**Work to be completed**
Only the lines below between the ones containing "assert (take (length" and "apply wp_bind, wp_modify.", inclusive, are to be reproduced, each exactly as it stands.

**Data shown**
Lemma step_receive P recv s from bs :
  stable P → sinv P recv s →
  wp (step (EvReceived from bs)) (λ _ s', sinv P recv s' ∧ wire (q s') = wire (q s) ∧
    sstream (q s') = sstream (q s) ++ (echo <$> accepted recv [EvReceived from bs])) s.
Proof.
  intros HP [Hq Hr Hb]. cbn [step]. unfold complete_receive. apply wp_get_bind. rewrite Hr.
  destruct recv.
  - cbn zeta. rewrite Hb. set (got := take 1024 bs).
    assert (take (length got) (got ++ drop (length got) (recv_buffer_ s)) = got) as Hgot
      by apply take_app_length.
    apply wp_bind, wp_put. cbn [receive_handler]. apply wp_get_bind.
    cbn [recv_buffer_ remote_endpoint_ q]. rewrite Hgot.
    apply wp_bind, wp_modify. apply wp_bind, wp_on_queue. cbn [q].
    eapply wp_mono; [apply post_stream|]. intros [] w' (Hs & Hwire & Hq' & Hw' & _).
    apply wp_modify. cbn [q recv_buffer_ remote_endpoint_ out]. split_and!; [|done|exact Hs].
    split; [by eapply HP|done|]. cbn. rewrite length_app, length_drop, Hb.
    unfold got. rewrite length_take. lia.
  - apply wp_ret. cbn. rewrite app_nil_r. by split_and!.
Qed.

Lemma step_receive_fails P recv s aborted :
  stable P → sinv P recv s →
  wp (step (EvReceiveError aborted)) (λ _ s', sinv P false s' ∧ wire (q s') = wire (q s) ∧
    sstream (q s') = sstream (q s)) s.
Proof.
  intros HP [Hq Hr Hb]. cbn [step]. unfold fail_receive. apply wp_get_bind. rewrite Hr.
  destruct recv; [|apply wp_ret; split_and!; by try split]. apply wp_bind, wp_put.
  cbn [receive_handler].
  destruct aborted; cbn [negb]; [apply wp_ret; split_and!; by try split|].
  apply wp_on_queue, wp_modify. split_and!; [|done|done]. split; [|done|done]. by apply (HP (q s)).
Qed.

Lemma step_ok recv s e :
  sinv (wq_ok client) recv s → not_send_error e = true →
  wp (step e) (λ _ s', sinv (wq_ok client) (still_receiving recv e) s' ∧
    sstream (q s') = sstream (q s) ++ (echo <$> accepted recv [e])) s.
Proof.
  intros Hi He. pose proof Hi as [Hq Hr Hb]. destruct e as [from bs|aborted| | |]; [..|done];
    cbn [accepted still_receiving fmap list_fmap].
  - eapply wp_mono; [apply (step_receive _ recv s from bs wq_ok_stable Hi)|]. intros [] s' Hs.
    split; apply Hs.
  - eapply wp_mono; [apply (step_receive_fails _ recv s aborted wq_ok_stable Hi)|]. intros [] s' Hs.
    rewrite app_nil_r. split; apply Hs.
  - apply wp_on_queue. eapply wp_mono; [by apply (run_posted_ok data)|]. intros [] w' Hw.
    rewrite app_nil_r. split; [split; [apply Hw|done..]|apply Hw].
  - apply wp_on_queue. eapply wp_mono; [by apply write_done_ok|]. intros [] w' Hw.
    rewrite app_nil_r. split; [split; [apply Hw|done..]|apply Hw].
Qed.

**Result of this task**
    assert (take (length got) (got ++ drop (length got) (recv_buffer_ s)) = got) as Hgot
      by apply take_app_length.
    apply wp_bind, wp_put. cbn [receive_handler]. apply wp_get_bind.
    cbn [recv_buffer_ remote_endpoint_ q]. rewrite Hgot.
    apply wp_bind, wp_modify. apply wp_bind, wp_on_queue. cbn [q].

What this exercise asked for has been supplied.